GIVEN INFORMATION:
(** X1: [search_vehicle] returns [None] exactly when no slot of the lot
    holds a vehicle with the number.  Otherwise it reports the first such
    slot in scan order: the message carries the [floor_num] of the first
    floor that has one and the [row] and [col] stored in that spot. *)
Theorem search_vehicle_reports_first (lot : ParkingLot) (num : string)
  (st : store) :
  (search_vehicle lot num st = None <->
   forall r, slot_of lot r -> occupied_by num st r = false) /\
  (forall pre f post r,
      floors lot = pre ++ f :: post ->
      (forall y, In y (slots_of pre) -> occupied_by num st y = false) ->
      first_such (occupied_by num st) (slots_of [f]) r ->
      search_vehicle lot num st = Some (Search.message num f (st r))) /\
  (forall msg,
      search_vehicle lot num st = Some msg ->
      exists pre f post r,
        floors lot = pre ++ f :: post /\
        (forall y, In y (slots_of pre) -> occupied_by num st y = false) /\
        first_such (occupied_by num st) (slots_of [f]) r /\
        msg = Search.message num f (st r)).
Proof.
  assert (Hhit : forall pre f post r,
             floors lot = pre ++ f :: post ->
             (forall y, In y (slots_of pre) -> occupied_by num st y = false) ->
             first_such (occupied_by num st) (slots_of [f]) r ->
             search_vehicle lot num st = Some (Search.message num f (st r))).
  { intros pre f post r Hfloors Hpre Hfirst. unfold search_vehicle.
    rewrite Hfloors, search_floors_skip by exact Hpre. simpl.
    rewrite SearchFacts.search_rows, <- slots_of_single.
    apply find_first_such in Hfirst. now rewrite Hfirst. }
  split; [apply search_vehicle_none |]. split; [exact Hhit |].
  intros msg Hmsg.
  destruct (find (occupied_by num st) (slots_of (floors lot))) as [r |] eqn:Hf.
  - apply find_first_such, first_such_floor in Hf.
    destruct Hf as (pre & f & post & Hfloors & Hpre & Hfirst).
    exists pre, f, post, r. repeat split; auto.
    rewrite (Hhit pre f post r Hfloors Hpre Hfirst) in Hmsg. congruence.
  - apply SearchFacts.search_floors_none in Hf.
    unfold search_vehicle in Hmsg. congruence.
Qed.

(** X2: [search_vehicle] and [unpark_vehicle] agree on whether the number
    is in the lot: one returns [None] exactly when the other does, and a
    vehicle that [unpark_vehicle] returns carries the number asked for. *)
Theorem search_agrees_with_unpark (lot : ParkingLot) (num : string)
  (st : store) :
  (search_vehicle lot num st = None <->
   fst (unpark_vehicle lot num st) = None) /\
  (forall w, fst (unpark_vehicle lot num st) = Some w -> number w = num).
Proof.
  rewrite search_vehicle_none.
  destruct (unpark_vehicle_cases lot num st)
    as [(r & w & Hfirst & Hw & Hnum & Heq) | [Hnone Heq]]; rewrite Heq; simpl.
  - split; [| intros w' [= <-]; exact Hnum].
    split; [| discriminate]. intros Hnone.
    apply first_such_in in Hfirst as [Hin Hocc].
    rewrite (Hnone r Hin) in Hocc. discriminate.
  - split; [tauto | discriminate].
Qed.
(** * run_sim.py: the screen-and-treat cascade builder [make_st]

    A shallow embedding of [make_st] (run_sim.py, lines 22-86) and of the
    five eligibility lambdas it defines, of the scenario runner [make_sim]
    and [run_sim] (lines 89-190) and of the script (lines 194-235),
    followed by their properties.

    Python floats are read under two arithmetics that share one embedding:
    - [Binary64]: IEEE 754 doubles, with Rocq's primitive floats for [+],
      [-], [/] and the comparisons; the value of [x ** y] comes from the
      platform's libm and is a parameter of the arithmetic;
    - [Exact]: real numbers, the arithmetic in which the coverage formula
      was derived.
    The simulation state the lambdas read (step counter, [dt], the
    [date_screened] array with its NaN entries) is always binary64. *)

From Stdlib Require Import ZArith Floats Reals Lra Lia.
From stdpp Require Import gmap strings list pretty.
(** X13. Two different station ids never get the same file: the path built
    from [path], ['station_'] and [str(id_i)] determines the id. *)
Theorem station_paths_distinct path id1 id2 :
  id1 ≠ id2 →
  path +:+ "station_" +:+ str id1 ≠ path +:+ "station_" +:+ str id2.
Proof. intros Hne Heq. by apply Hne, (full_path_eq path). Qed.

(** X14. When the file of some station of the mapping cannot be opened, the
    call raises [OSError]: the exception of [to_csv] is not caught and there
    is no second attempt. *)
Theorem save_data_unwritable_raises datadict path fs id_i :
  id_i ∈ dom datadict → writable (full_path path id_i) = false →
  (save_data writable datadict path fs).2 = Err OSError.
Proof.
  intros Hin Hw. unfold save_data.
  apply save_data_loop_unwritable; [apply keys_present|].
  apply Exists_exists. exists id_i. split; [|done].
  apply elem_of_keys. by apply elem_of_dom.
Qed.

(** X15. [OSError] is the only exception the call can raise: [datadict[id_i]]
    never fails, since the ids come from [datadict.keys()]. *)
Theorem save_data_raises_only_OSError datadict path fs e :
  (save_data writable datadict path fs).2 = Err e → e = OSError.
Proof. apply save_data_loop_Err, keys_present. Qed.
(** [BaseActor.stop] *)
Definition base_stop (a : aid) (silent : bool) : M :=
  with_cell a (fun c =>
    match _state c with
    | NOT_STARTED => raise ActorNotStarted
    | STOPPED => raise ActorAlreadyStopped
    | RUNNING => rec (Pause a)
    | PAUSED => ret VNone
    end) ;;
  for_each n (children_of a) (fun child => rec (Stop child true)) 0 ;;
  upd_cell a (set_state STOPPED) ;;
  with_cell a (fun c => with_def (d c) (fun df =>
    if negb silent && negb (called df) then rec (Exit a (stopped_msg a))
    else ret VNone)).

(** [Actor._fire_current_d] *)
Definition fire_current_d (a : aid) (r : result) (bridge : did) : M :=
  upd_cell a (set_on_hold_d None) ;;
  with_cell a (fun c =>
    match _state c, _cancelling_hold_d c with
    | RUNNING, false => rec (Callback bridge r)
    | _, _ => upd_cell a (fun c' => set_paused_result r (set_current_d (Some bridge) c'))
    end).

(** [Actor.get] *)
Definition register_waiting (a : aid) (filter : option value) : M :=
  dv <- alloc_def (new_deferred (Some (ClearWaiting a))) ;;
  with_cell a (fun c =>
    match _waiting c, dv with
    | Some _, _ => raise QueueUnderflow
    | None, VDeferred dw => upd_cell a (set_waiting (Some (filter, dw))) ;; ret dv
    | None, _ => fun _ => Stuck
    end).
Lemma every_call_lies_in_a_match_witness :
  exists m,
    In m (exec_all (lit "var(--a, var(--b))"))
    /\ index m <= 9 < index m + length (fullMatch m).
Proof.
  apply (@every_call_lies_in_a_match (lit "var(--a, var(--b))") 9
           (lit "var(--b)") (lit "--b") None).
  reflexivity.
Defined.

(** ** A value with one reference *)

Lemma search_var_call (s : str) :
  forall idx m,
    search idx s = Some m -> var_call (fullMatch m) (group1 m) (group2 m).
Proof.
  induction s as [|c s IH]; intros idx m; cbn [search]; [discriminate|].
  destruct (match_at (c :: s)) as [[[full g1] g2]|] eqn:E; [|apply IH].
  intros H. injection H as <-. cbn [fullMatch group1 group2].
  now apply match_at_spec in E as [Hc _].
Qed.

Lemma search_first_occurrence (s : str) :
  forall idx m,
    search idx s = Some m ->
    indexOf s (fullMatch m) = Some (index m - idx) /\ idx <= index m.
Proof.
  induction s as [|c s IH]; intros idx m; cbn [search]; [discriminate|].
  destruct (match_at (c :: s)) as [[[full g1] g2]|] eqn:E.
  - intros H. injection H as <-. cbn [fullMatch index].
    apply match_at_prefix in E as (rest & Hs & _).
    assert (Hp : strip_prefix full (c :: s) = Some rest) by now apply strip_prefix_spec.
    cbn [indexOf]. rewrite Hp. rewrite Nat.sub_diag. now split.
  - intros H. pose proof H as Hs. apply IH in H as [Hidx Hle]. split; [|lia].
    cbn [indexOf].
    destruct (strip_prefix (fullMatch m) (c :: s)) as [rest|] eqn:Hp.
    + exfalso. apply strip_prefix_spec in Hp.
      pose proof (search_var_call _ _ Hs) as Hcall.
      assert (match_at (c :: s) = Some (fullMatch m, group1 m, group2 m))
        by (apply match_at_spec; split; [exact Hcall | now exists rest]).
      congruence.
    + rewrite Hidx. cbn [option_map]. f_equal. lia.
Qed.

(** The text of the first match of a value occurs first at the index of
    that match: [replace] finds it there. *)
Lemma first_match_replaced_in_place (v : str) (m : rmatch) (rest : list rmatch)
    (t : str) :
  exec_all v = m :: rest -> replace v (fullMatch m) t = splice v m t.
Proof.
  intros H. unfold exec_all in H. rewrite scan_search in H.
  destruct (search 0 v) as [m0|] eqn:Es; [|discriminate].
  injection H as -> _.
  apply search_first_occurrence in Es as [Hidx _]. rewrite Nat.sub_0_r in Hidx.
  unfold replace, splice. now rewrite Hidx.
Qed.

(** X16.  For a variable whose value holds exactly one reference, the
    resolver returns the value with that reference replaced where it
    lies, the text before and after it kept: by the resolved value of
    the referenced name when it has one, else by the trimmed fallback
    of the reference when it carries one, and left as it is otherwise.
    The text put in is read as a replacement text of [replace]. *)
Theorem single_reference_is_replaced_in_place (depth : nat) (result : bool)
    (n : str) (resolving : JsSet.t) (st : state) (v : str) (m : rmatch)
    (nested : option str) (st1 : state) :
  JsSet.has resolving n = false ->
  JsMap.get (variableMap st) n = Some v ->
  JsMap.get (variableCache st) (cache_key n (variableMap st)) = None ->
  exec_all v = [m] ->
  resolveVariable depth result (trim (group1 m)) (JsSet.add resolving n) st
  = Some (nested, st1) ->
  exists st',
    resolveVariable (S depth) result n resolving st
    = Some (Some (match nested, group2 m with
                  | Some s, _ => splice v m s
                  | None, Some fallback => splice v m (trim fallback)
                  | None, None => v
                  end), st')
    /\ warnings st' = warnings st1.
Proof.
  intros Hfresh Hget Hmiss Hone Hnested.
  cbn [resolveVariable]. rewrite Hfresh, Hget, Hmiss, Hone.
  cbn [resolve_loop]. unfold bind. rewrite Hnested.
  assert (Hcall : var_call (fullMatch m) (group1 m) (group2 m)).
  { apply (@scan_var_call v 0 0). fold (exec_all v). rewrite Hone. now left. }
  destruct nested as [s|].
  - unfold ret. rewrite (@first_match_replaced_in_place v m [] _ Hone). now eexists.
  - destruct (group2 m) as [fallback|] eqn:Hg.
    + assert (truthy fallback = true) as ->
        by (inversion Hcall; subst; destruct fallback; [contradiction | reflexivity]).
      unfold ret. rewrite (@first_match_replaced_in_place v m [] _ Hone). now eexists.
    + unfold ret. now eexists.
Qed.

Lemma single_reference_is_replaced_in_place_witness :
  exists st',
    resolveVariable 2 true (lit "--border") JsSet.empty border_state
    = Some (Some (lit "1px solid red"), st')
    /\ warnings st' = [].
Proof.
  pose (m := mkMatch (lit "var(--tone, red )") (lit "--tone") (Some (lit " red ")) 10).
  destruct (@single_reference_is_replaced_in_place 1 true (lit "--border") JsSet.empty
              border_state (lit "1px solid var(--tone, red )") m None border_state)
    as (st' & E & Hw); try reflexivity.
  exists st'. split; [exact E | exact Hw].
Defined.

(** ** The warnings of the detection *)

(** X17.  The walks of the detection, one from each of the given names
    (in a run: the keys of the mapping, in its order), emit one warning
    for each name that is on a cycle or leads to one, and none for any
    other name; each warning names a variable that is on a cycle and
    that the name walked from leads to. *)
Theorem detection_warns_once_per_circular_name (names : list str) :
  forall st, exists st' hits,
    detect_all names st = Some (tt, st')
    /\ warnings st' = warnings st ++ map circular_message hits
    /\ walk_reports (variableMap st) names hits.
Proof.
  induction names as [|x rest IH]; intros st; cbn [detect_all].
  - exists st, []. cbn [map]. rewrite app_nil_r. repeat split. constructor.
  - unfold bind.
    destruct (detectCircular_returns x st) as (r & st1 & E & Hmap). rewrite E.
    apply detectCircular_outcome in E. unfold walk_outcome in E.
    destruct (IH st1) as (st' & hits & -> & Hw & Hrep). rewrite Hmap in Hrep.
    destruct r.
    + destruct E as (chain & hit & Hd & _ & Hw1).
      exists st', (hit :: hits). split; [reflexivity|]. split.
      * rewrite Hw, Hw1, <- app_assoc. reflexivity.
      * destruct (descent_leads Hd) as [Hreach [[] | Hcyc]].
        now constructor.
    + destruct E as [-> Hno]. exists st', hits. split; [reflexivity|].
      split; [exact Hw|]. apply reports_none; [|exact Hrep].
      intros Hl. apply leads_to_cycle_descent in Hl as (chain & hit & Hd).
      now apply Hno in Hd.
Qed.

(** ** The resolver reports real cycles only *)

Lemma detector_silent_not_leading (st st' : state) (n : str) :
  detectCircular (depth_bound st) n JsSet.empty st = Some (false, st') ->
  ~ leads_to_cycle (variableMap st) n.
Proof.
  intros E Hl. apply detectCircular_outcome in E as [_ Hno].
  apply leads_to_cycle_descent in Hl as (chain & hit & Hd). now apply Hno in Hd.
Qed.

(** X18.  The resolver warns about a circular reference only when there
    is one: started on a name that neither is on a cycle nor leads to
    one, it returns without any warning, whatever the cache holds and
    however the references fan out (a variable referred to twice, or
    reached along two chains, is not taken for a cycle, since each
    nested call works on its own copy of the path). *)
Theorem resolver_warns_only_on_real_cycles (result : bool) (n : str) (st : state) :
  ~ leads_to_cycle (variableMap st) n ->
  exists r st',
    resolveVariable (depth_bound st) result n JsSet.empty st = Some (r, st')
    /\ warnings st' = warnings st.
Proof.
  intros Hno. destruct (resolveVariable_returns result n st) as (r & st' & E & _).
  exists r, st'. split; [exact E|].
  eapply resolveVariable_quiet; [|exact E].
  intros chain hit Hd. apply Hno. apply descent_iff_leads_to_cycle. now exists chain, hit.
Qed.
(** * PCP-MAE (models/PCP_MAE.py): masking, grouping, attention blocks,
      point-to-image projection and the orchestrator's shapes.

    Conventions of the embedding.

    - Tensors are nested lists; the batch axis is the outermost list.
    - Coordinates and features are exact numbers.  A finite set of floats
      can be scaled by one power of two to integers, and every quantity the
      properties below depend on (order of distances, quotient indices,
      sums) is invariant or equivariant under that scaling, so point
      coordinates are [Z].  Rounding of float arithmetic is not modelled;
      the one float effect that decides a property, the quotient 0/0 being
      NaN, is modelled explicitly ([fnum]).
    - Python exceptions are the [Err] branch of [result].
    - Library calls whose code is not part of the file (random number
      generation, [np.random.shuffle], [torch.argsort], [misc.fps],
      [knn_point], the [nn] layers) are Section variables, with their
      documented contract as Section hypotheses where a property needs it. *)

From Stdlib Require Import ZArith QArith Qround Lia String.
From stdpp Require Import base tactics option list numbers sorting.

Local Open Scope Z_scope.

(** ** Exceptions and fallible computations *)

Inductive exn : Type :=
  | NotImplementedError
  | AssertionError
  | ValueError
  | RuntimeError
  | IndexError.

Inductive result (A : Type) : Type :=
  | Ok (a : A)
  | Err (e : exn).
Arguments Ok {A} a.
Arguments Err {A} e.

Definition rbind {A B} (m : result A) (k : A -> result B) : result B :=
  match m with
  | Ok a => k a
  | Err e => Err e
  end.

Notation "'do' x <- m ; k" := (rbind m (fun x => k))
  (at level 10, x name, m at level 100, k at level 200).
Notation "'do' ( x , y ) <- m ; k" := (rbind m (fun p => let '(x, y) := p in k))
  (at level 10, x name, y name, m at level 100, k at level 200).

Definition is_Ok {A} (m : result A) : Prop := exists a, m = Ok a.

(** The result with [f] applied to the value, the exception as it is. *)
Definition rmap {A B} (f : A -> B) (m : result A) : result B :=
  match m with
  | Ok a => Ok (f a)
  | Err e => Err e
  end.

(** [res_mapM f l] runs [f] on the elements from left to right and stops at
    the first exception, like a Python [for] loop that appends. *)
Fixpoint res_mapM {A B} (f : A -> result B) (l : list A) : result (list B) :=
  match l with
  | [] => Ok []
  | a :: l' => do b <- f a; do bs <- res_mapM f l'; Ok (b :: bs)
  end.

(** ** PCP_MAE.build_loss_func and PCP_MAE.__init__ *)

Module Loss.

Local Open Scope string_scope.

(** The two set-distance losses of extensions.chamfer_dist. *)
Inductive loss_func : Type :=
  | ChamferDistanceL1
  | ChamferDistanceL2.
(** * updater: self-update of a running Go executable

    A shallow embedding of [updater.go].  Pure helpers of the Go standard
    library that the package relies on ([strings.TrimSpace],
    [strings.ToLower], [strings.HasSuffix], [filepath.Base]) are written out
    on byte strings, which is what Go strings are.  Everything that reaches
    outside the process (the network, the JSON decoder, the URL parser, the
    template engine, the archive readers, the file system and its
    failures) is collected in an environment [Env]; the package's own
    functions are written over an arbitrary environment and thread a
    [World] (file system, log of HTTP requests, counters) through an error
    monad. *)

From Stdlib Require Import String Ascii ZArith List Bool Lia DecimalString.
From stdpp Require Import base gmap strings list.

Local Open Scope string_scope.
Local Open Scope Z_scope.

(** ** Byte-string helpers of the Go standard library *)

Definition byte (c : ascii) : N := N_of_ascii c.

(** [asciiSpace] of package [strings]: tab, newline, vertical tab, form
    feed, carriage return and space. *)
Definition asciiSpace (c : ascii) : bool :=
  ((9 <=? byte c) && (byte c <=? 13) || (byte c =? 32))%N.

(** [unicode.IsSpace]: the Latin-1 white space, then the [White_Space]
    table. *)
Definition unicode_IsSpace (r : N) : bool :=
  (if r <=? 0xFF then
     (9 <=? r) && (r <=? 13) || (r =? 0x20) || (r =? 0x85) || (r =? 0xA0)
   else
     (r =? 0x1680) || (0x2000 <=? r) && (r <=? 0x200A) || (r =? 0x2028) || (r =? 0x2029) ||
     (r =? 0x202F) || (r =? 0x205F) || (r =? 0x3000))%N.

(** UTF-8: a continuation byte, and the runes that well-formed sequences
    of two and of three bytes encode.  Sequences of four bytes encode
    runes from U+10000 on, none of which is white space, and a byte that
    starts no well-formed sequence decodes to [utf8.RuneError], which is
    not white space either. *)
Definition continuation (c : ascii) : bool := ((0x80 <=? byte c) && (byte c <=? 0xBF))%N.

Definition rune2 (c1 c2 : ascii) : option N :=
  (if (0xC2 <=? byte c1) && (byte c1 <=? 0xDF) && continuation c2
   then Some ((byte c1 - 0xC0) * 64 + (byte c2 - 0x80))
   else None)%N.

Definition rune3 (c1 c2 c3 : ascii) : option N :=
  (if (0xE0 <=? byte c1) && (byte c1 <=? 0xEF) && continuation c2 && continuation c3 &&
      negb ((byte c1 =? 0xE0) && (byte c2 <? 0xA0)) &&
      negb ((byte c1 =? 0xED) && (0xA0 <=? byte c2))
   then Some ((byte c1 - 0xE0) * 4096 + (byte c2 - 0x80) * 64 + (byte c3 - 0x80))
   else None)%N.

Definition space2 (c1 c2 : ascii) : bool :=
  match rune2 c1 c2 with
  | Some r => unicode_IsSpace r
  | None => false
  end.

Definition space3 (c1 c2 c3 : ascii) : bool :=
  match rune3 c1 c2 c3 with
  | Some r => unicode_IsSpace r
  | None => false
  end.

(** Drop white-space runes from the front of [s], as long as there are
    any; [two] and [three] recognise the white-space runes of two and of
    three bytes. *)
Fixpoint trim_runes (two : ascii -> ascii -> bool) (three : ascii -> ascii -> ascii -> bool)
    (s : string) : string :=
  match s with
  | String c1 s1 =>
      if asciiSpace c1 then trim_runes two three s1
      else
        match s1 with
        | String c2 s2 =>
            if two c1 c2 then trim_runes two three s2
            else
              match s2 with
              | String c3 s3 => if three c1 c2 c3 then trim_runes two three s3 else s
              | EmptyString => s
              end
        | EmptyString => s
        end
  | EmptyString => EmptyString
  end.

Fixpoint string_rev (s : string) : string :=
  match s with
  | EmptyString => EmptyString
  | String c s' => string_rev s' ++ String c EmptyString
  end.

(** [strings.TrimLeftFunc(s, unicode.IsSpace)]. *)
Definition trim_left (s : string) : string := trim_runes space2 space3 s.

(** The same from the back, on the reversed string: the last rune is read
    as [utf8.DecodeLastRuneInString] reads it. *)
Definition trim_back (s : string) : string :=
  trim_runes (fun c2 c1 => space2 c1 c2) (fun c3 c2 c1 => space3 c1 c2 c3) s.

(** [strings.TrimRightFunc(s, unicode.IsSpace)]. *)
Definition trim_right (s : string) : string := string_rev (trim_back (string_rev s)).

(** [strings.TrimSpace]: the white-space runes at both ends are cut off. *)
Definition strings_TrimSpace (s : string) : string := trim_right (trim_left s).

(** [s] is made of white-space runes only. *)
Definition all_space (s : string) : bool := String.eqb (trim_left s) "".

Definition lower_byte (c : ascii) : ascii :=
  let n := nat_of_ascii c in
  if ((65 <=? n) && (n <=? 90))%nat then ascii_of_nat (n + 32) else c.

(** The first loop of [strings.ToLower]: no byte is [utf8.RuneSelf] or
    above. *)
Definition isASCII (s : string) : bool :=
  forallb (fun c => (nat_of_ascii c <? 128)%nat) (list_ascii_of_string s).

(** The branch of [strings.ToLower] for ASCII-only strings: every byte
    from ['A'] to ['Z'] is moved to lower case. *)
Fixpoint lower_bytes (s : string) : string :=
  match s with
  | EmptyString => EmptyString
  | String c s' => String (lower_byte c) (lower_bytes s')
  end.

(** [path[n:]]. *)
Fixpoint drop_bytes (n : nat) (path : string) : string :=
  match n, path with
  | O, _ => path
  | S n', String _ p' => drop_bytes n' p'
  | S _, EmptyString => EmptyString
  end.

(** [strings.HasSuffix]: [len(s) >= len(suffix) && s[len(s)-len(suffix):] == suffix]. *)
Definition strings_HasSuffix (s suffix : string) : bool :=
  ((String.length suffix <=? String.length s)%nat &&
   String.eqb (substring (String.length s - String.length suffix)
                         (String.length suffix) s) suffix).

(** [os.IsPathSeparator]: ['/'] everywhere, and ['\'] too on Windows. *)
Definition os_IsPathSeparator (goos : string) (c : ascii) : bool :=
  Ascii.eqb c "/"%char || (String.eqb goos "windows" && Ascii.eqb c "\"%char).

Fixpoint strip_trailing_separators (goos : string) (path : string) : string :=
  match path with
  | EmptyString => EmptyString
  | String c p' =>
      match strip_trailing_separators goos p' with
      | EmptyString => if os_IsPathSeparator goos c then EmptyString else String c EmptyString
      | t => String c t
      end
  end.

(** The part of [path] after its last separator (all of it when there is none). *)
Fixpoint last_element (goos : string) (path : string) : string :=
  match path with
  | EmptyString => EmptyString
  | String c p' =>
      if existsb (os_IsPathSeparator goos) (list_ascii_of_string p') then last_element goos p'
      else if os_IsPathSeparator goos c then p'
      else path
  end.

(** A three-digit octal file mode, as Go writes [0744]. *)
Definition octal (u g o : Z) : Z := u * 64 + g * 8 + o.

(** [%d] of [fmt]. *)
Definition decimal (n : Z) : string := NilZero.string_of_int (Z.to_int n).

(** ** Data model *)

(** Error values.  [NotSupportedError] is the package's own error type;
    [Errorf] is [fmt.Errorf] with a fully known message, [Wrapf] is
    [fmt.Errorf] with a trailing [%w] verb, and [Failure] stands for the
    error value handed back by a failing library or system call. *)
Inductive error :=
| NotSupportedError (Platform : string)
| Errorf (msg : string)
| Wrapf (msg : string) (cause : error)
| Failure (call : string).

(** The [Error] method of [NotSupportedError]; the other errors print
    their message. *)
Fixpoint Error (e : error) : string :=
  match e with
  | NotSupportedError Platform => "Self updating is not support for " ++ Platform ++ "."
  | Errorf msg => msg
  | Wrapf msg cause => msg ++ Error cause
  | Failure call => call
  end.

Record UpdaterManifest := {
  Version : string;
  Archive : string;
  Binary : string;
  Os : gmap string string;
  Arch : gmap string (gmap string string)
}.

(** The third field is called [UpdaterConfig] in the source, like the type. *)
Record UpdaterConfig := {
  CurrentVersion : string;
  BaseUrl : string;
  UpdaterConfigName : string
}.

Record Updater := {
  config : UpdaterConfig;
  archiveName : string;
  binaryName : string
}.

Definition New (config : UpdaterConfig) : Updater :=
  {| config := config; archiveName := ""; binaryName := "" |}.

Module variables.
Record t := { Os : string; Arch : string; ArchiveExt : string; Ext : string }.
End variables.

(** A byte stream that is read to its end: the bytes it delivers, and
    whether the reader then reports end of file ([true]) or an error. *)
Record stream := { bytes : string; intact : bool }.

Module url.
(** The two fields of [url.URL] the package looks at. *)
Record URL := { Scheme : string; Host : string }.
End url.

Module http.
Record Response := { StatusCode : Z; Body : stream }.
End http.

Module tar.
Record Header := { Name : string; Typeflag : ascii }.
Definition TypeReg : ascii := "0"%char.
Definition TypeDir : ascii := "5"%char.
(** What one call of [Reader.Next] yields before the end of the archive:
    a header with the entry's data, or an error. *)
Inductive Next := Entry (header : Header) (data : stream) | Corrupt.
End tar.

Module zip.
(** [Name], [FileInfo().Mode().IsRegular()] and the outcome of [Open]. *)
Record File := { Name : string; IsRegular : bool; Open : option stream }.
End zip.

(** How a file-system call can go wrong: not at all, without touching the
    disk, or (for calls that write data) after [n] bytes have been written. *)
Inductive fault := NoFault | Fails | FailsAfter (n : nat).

THE TASK:
Please count the lines in the records that hold the string "solid", and give the number alone.

SOLUTION FOR THIS EXERCISE:
2